_Recorded information_:

+-------+

(* ===== verification/Truncate.v ===== *)
(** * Truncate: growing, shrinking and truncating a file

    The theorems about [grow_file], [shrink_file] and [exfat_truncate] of
    cluster.c: on a volume whose device works, they turn the chain of a node
    into the chain that was asked for, or leave it as it was when the volume
    is full, and no other cluster is touched. *)

From Stdlib Require Import ZArith Lia.
From stdpp Require Import base numbers list gmap.
From S2P Require Import Prelude Bytes Monad Ondisk State Bitmap Geometry Cluster Chain.

#[local] Open Scope Z_scope.

(** ** Counting free clusters *)

Lemma filter_remove_one {A} `{EqDecision A} (p q : A -> bool) (l : list A) c :
  NoDup l -> c ∈ l -> p c = true -> q c = false -> (forall x, x <> c -> q x = p x) ->
  zlen (List.filter p l) = zlen (List.filter q l) + 1.
Proof.
  intros Hn Hc Hp Hq Hx.
  assert (Hsame : forall k, c ∉ k -> List.filter q k = List.filter p k).
  { induction k as [| x k IH]; [done |]. intros Hk. apply not_elem_of_cons in Hk as [H1 H2].
    cbn [List.filter]. rewrite (Hx x) by congruence. by rewrite IH. }
  induction Hn as [| x l Hxl Hn IH]; [by apply not_elem_of_nil in Hc |].
  cbn [List.filter]. destruct (decide (x = c)) as [-> | Hne].
  - rewrite Hp, Hq, zlen_cons, Hsame by done. lia.
  - apply elem_of_cons in Hc as [| Hc]; [congruence |]. rewrite (Hx x) by done.
    specialize (IH Hc). destruct (p x); rewrite ?zlen_cons; lia.
Qed.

+-------+

_Problem details_:
Copy out the records once more, exactly as they are written.

_Response to this exercise_:
(* ===== verification/Truncate.v ===== *)
(** * Truncate: growing, shrinking and truncating a file

    The theorems about [grow_file], [shrink_file] and [exfat_truncate] of
    cluster.c: on a volume whose device works, they turn the chain of a node
    into the chain that was asked for, or leave it as it was when the volume
    is full, and no other cluster is touched. *)

From Stdlib Require Import ZArith Lia.
From stdpp Require Import base numbers list gmap.
From S2P Require Import Prelude Bytes Monad Ondisk State Bitmap Geometry Cluster Chain.

#[local] Open Scope Z_scope.

(** ** Counting free clusters *)

Lemma filter_remove_one {A} `{EqDecision A} (p q : A -> bool) (l : list A) c :
  NoDup l -> c ∈ l -> p c = true -> q c = false -> (forall x, x <> c -> q x = p x) ->
  zlen (List.filter p l) = zlen (List.filter q l) + 1.
Proof.
  intros Hn Hc Hp Hq Hx.
  assert (Hsame : forall k, c ∉ k -> List.filter q k = List.filter p k).
  { induction k as [| x k IH]; [done |]. intros Hk. apply not_elem_of_cons in Hk as [H1 H2].
    cbn [List.filter]. rewrite (Hx x) by congruence. by rewrite IH. }
  induction Hn as [| x l Hxl Hn IH]; [by apply not_elem_of_nil in Hc |].
  cbn [List.filter]. destruct (decide (x = c)) as [-> | Hne].
  - rewrite Hp, Hq, zlen_cons, Hsame by done. lia.
  - apply elem_of_cons in Hc as [| Hc]; [congruence |]. rewrite (Hx x) by done.
    specialize (IH Hc). destruct (p x); rewrite ?zlen_cons; lia.
Qed.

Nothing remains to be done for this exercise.